# Scotch Tape Spool



## rock_breaker (Aug 5, 2020)

The cleaning lady found my wife's desk top Scotch Tape holder but not the spool so I corrected that today. Used a piece of 1.00" aluminum rod, turned 0.190" X 0.190" axles on the ends of a 0.800" body. It works. The OD could be a little larger but that is the only size I have in Aluminum, and steel might be excessive weight wise.
Have a good day
Ray


----------



## Tozguy (Aug 5, 2020)

If you have the steel why not go ahead and make another one to the proper dimensions?
The extra weight would be an advantage if we are talking about a desk top tape dispenser. Those things are heavy to facilitate one handed operation. 

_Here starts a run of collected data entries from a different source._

(* ===== verification/RefHMap.v ===== *)
(** * Structs as linked Redis hashes

    Models [src/cache/ref_hmap.go]: a store that keeps a nested Go struct as one
    Redis hash per struct, the fields of which are scalars in text form and
    references to the hashes of nested structs; and [PatchStructPath], which sets
    one field of a struct in memory.

    Go types are descriptions: [structs] gives the fields of a struct type by its
    name, so that types may be recursive.  Values of Go are trees.  Redis is a map
    of hashes; commands may fail, and what they then leave behind is an argument.
    Expiry of keys is not modelled.  Text is ASCII.  Outside this file's code are:
    the zero value of a type ([zero], as [reflect.New] makes it), floating-point
    text, types with their own text form, and conversions of [reflect]. *)

From stdpp Require Import base list gmap strings.
From Stdlib Require Import ZArith Lia Ascii.
From Stdlib Require DecimalString DecimalZ.
From S2P Require Import Prelude ClockCache.

#[local] Open Scope Z_scope.

(** ** Go types and values *)

Inductive scalarKind : Type :=
| KString
| KBool
| KInt (bits : Z)
| KUint (bits : Z)
| KFloat (bits : Z)
| KBytes
| KText (type : string).

Inductive goType : Type :=
| TScalar (k : scalarKind)
| TPointer (t : goType)
| TStruct (name : string)
| TOther.

Record structField := mkStructField {
  sf_Name : string;
  sf_exported : bool;
  sf_redisdao : string;
  sf_json : string;
  sf_Type : goType
}.

(** [F]: floating-point numbers; [X]: values with their own text form. *)
Inductive goValue (F X : Type) : Type :=
| VString (s : string)
| VBool (b : bool)
| VInt (n : Z)
| VUint (n : Z)
| VFloat (f : F)
| VBytes (s : string)
| VText (x : X)
| VNil
| VRef (v : goValue F X)
| VStruct (fields : list (goValue F X)).
Arguments VString {F X}.
Arguments VBool {F X}.
Arguments VInt {F X}.
Arguments VUint {F X}.
Arguments VFloat {F X}.
Arguments VBytes {F X}.
Arguments VText {F X}.
Arguments VNil {F X}.
Arguments VRef {F X}.
Arguments VStruct {F X}.

Inductive refError (E : Type) : Type :=
| RefStore (e : cacheError E)
| RefCycle
| RefMaxDepth
| RefUnsupported
| RefParse
| RefRedis
| RefPanic.
Arguments RefStore {E}.
Arguments RefCycle {E}.
Arguments RefMaxDepth {E}.
Arguments RefUnsupported {E}.
Arguments RefParse {E}.
Arguments RefRedis {E}.
Arguments RefPanic {E}.

(** ** Text *)

Definition isUpper (c : ascii) : bool := (65 <=? Z.of_nat (nat_of_ascii c)) && (Z.of_nat (nat_of_ascii c) <=? 90).
Definition toLower (c : ascii) : ascii := ascii_of_nat (nat_of_ascii c + 32).
Definition isSpace (c : ascii) : bool :=
  (Z.of_nat (nat_of_ascii c) =? 32) || ((9 <=? Z.of_nat (nat_of_ascii c)) && (Z.of_nat (nat_of_ascii c) <=? 13)).

Fixpoint refHMapSnakeFrom (first : bool) (s : string) : string :=
  match s with
  | EmptyString => EmptyString
  | String c s =>
      if isUpper c then
        if first then String (toLower c) (refHMapSnakeFrom false s)
        else String "_" (String (toLower c) (refHMapSnakeFrom false s))
      else String c (refHMapSnakeFrom false s)
  end.

Definition refHMapSnake : string -> string := refHMapSnakeFrom true.

Fixpoint split (sep : ascii) (s : string) : list string :=
  match s with
  | EmptyString => [EmptyString]
  | String c s =>
      if Ascii.eqb c sep then EmptyString :: split sep s
      else match split sep s with
           | part :: parts => String c part :: parts
           | [] => [String c EmptyString]
           end
  end.

Fixpoint join (sep : string) (parts : list string) : string :=
  match parts with
  | [] => EmptyString
  | [part] => part
  | part :: parts => part +:+ sep +:+ join sep parts
  end.

Fixpoint trimLeft (cut : ascii -> bool) (s : string) : string :=
  match s with
  | String c s' => if cut c then trimLeft cut s' else s
  | EmptyString => s
  end.

Fixpoint trimRight (cut : ascii -> bool) (s : string) : string :=
  match s with
  | EmptyString => s
  | String c s' =>
      match trimRight cut s' with
      | EmptyString => if cut c then EmptyString else String c EmptyString
      | rest => String c rest
      end
  end.

Definition trimSpace (s : string) : string := trimRight isSpace (trimLeft isSpace s).

(** [strconv.FormatInt] and [FormatUint] in base ten. *)
Definition formatInt (n : Z) : string := DecimalString.NilZero.string_of_int (Z.to_int n).

(** [strconv.ParseInt] and [ParseUint]: a sign is not accepted by the latter. *)
Definition parseInt (bits : Z) (raw : string) : option Z :=
  let digits := match raw with String "+" rest => rest | _ => raw end in
  match DecimalString.NilZero.int_of_string digits with
  | Some d =>
      let n := Z.of_int d in
      if (- 2 ^ (bits - 1) <=? n) && (n <? 2 ^ (bits - 1)) then Some n else None
  | None => None
  end.

Definition parseUint (bits : Z) (raw : string) : option Z :=
  match DecimalString.NilZero.uint_of_string raw with
  | Some d => let n := Z.of_uint d in if n <? 2 ^ bits then Some n else None
  | None => None
  end.
(** Deleting leaves nothing behind: when the keys of the plan can be listed,
    deleting a key after a value was stored under it removes exactly the hashes of
    the plan, the previous version's hashes that only the old registry listed are
    gone as well, and reading the key finds nothing. *)
Theorem RefHMap_Set_Delete cfg ttl db v key n io io' :
  storable (rc_root cfg) -> plan structs cfg key = Ok n -> forallb listable (collectKeys n) = true ->
  fits formatFloat parseFloat marshalText unmarshalText zero n v -> accepted cfg db key v io ->
  ra_registry io = true -> ra_eval io || ra_exec io = true ->
  ra_registry io' = true -> ra_exec io' = true -> ra_read io' = true ->
  exists db' db'' keys, Set_ cfg ttl db v io = (db', Ok tt) /\ Delete cfg db' key io' = (db'', Ok tt)
    /\ registered db n io = Ok keys
    /\ (forall k, k ∈ collectKeys n \/ (k ∈ keys /\ k <> "") -> db'' !! k = None)
    /\ (forall k, k ∉ collectKeys n -> k ∉ keys -> db'' !! k = db !! k)
    /\ Get cfg db'' key io' = Ok None.
Proof using Hzero.
  intros Hst Hplan Hlist Hfit Hacc Hreg Hio Hreg' Hexec Hread.
  destruct (plan_apart cfg key n Hst Hplan) as (Hsep & _ & Hnd).
  destruct (Set_stored cfg ttl db v key n io) as (db' & keys & Hset & Hkeys & Hrep & Hr & Hframe); try done.
  destruct Hacc as (_ & Hk & _). apply keyOf_valid in Hk.
  assert (Hne : collectKeys n <> []) by (destruct n; by rewrite collectKeys_fields).
  assert (Hroot : nd_key n ∈ collectKeys n) by (destruct n; rewrite collectKeys_fields; by left).
  assert (Hreg2 : exists D, registered db' n io' = Ok D /\ D <> [] /\ forall k, k ∈ D <-> k ∈ collectKeys n).
  { unfold registeredKeys. rewrite Hreg', Hr. cbn [negb]. rewrite registry_roundtrip by done.
    exists (uniqueRefHMapKeys [] (collectKeys n ++ [nd_key n])).
    assert (Hiff : forall k, k ∈ uniqueRefHMapKeys [] (collectKeys n ++ [nd_key n]) <-> k ∈ collectKeys n).
    { intros k. rewrite unique_elem, elem_of_app, list_elem_of_singleton. split; [by intros [[?| ->] _]|].
      intros Hkk. split_and!; [by left|by eapply separate_keys|apply not_elem_of_nil]. }
    split; [by destruct (collectKeys n)|]. split; [|done]. intros Hnil. apply Hiff in Hroot. rewrite Hnil in Hroot.
    by apply not_elem_of_nil in Hroot. }
  destruct Hreg2 as (D & HD & HDne & HDk). exists db', (DEL db' D), keys.
  assert (Hgone : forall k, k ∈ collectKeys n -> DEL db' D !! k = None).
  { intros k Hkk. by rewrite DEL_lookup, decide_True by (by apply HDk). }
  assert (Hkeep : forall k, k ∉ collectKeys n -> DEL db' D !! k = if decide (k ∈ keys /\ k <> "") then None else db !! k).
  { intros k Hkk. rewrite DEL_lookup, decide_False by (by rewrite HDk). by apply Hframe. }
  split_and!; [done| |done| | |].
  - unfold RefHMap_Delete. rewrite Hk, Hplan. cbn [negb]. run_bind. rewrite HD, Hexec. by destruct D.
  - intros k [Hkk|Hkk]; [by apply Hgone|]. destruct (decide (k ∈ collectKeys n)) as [Hin|Hnin]; [by apply Hgone|].
    rewrite Hkeep, decide_True by done. done.
  - intros k Hkk Hnk. rewrite Hkeep by done. rewrite decide_False; [done|]. tauto.
  - unfold RefHMap_Get. rewrite Hk, Hplan. cbn [negb]. run_bind. rewrite Hread. cbn [negb].
    rewrite bool_decide_eq_true_2; [done|]. unfold HGETALL. by rewrite Hgone.
Qed.
Lemma config_ok_mono (P Q : Snap -> Prop) x : (forall snap, P snap -> Q snap) -> config_ok P x -> config_ok Q x.
Proof. intros HPQ [H1 H2 H3 H4 H5]. split; auto. Qed.

(** The snapshot was built by a reload of the run, from the registry and the
    directory that the store had at that moment; it holds a value for each of
    those definitions, and they all passed validation. *)
Definition builtBy (x0 : CState) (ops : list (configOp (A := A) (E := E) (W := W))) snap : Prop :=
  exists before w ctx reason after,
    ops = before ++ OpReload w ctx reason :: after
    /\ let x := configRun marshal digest statDir answer x0 before in
       buildFor x w ctx = Ok snap /\ complete (cs_registry (x_store x)) (cs_dir (x_store x)) snap.

Lemma configRun_ok registry dir ops :
  let x0 := initialState registry dir in
  config_ok (builtBy x0 ops) (configRun marshal digest statDir answer x0 ops).
Proof.
  intros x0. induction ops as [|op ops IH] using rev_ind.
  { split; [done| |done|done|done]. intros snap [=]%list_elem_of_singleton. }
  unfold configRun. rewrite foldl_snoc. apply configExec_ok.
  - eapply config_ok_mono; [|exact IH]. intros snap (before & w & ctx & reason & after & -> & H).
    exists before, w, ctx, reason, (after ++ [op]). split; [|done]. by rewrite <-app_assoc.
  - intros w ctx reason snap -> Hb. exists ops, w, ctx, reason, []. split; [done|]. cbv zeta. split; [exact Hb|].
    by apply build_complete in Hb as [Hc _].
Qed.

(** C22. Handlers only ever see complete configurations.  Over every sequence of
    registrations, reloads, dry runs and rollbacks, with whatever answers, every
    snapshot that was ever current was built by one of the reloads from the
    registry and the directory of that moment, has a value for exactly the
    definitions registered then, and each passed validation; the current snapshot
    is the one published last, it is the runtime configuration, and the store's
    version is its version. *)
Theorem ConfigStore_complete registry dir (ops : list configOp) :
  let x0 := initialState registry dir in
  let x := configRun marshal digest statDir answer x0 ops in
  (forall snap, Some snap ∈ x_published x -> builtBy x0 ops snap)
  /\ last (x_published x) = Some (cs_current (x_store x))
  /\ (forall snap, cs_previous (x_store x) = Some snap -> Some snap ∈ x_published x)
  /\ x_runtime x = cs_current (x_store x)
  /\ cs_version (x_store x) = match cs_current (x_store x) with Some snap => sn_Version snap | None => 0 end.
Proof. destruct (configRun_ok registry dir ops) as [H1 H2 H3 H4 H5]. by split_and!. Qed.

End StoreFacts.

(** ** Samples *)

Module ConfigSample.

(** Values and errors are numbers, the state of the files is the content of the
    only table. *)
Definition hero : configDef (A := nat) (E := nat) (W := nat) :=
  mkDef "hero" (fun w _ => Ok w) (fun _ v => if bool_decide (v = 0%nat) then Some ErrNoPrevious else None).

Definition reg : configRegistry (A := nat) (E := nat) (W := nat) := mkRegistry [hero] [] [] {[ "hero" := KindTable ]}.
Definition stat (_ : nat) (_ : string) : result nat bool := Ok true.
Definition digest (parts : list string) : string := join "" parts.
Definition fine : ctxErrs (E := nat) := fun _ => None.
Definition calm : appAnswers (reloadCall (A := nat) (E := nat)) nat := fun _ _ => None.
(** The second listener refuses to prepare. *)
Definition second_refuses : appAnswers (reloadCall (A := nat) (E := nat)) nat :=
  fun _ c => match c with CallBeforeApply 2 _ => Some 1%nat | _ => None end.

Definition run answer := configRun (W := nat) (fun _ => "v") digest stat answer (initialState reg "data").

Lemma Reload_transactional_witness :
  cs_current (x_store (ReloadWithReason (fun _ => "v") digest stat calm (run calm []) 5%nat fine "manual").1)
  = Some (mkConfigSnapshot 1 "table:hero:v" {[ "hero" := 5%nat ]} ∅ ∅).
Proof.
  destruct (ReloadWithReason (fun _ => "v") digest stat calm (run calm []) 5%nat fine "manual") as [x' r] eqn:E.
  pose proof (Reload_transactional (fun _ => "v") digest stat calm (run calm []) 5%nat fine "manual" x' r E) as H.
  assert (Hr : r = Ok (mkConfigSnapshot 1 "table:hero:v" {[ "hero" := 5%nat ]} ∅ ∅)).
  { vm_compute in E. injection E as _ <-. reflexivity. }
  rewrite Hr in H. exact (proj1 H).
Defined.

(** The second reload loads a table that does not pass validation: the first
    snapshot stays current. *)
Lemma ConfigStore_complete_witness :
  let ops := [OpReload 5%nat fine "boot"; OpSetDir "other"; OpReload 0%nat fine "edit"] in
  exists snap, cs_current (x_store (run calm ops)) = Some snap /\ sn_tables snap = {[ "hero" := 5%nat ]}
    /\ builtBy (fun _ => "v") digest stat calm (initialState reg "data") ops snap.
Proof.
  intros ops. exists (mkConfigSnapshot 1 "table:hero:v" {[ "hero" := 5%nat ]} ∅ ∅).
  split; [reflexivity|]. split; [reflexivity|].
  apply (ConfigStore_complete (fun _ => "v") digest stat calm reg "data" ops). right. left.
Defined.

(** After a rollback the next reload gives its snapshot the version of the one
    that was rolled back: two different snapshots of version 2 are published. *)
Example version_reused_after_rollback :
  let x := run calm [OpReload 5%nat fine "boot"; OpReload 6%nat fine "edit"; OpRollback "bad"; OpReload 7%nat fine "fix"] in
  map (option_map (fun snap => (sn_Version snap, sn_tables snap !! "hero"))) (x_published x)
  = [None; Some (1, Some 5%nat); Some (2, Some 6%nat); Some (1, Some 5%nat); Some (2, Some 7%nat)].
Proof. reflexivity. Qed.

(** A listener that prepared for a reload is not told when a later listener
    refuses to. *)
Example prepared_listener_not_told :
  let x := run second_refuses [OpAddListener; OpAddListener; OpReload 5%nat fine "boot"] in
  exists event, x_log x = [CallValidate 1 event; CallValidate 2 event; CallBeforeApply 1 event; CallBeforeApply 2 event]
    /\ cs_current (x_store x) = None.
Proof. eexists. split; reflexivity. Qed.

(** A reload that fails for the first time leaves its store as the default one. *)
Example failed_reload_becomes_default :
  let refuses : appAnswers (reloadCall (A := nat) (E := nat)) nat :=
    fun _ c => match c with CallAfterApply _ _ => Some 1%nat | _ => None end in
  let x := run refuses [OpAddListener; OpReload 5%nat fine "boot"] in
  cs_current (x_store x) = None /\ x_default x = true.
Proof. split; reflexivity. Qed.

End ConfigSample.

I'm not trying to get you to regret you posted here  I just don't want you to run out of projects


----------



## rock_breaker (Aug 6, 2020)

Hi Tozguy, I think I need to live 1 more lifetime to get them all done. On the schedule today for family is fix up the bottom of a teakettle (family heirloom) make a new bracket to hold a CO2 cartridge for an air gun, then for me start with reconnecting the flush valve to the handle on a toilet and  ultimetly  making a dividing  head in an effort to learn how to make gears.  Oh yeah, a guy has to eat now and then, thank  God for freezers and microwave ovens.
Have a good day
Ray

P S will consider a steel spool when things slow down !


----------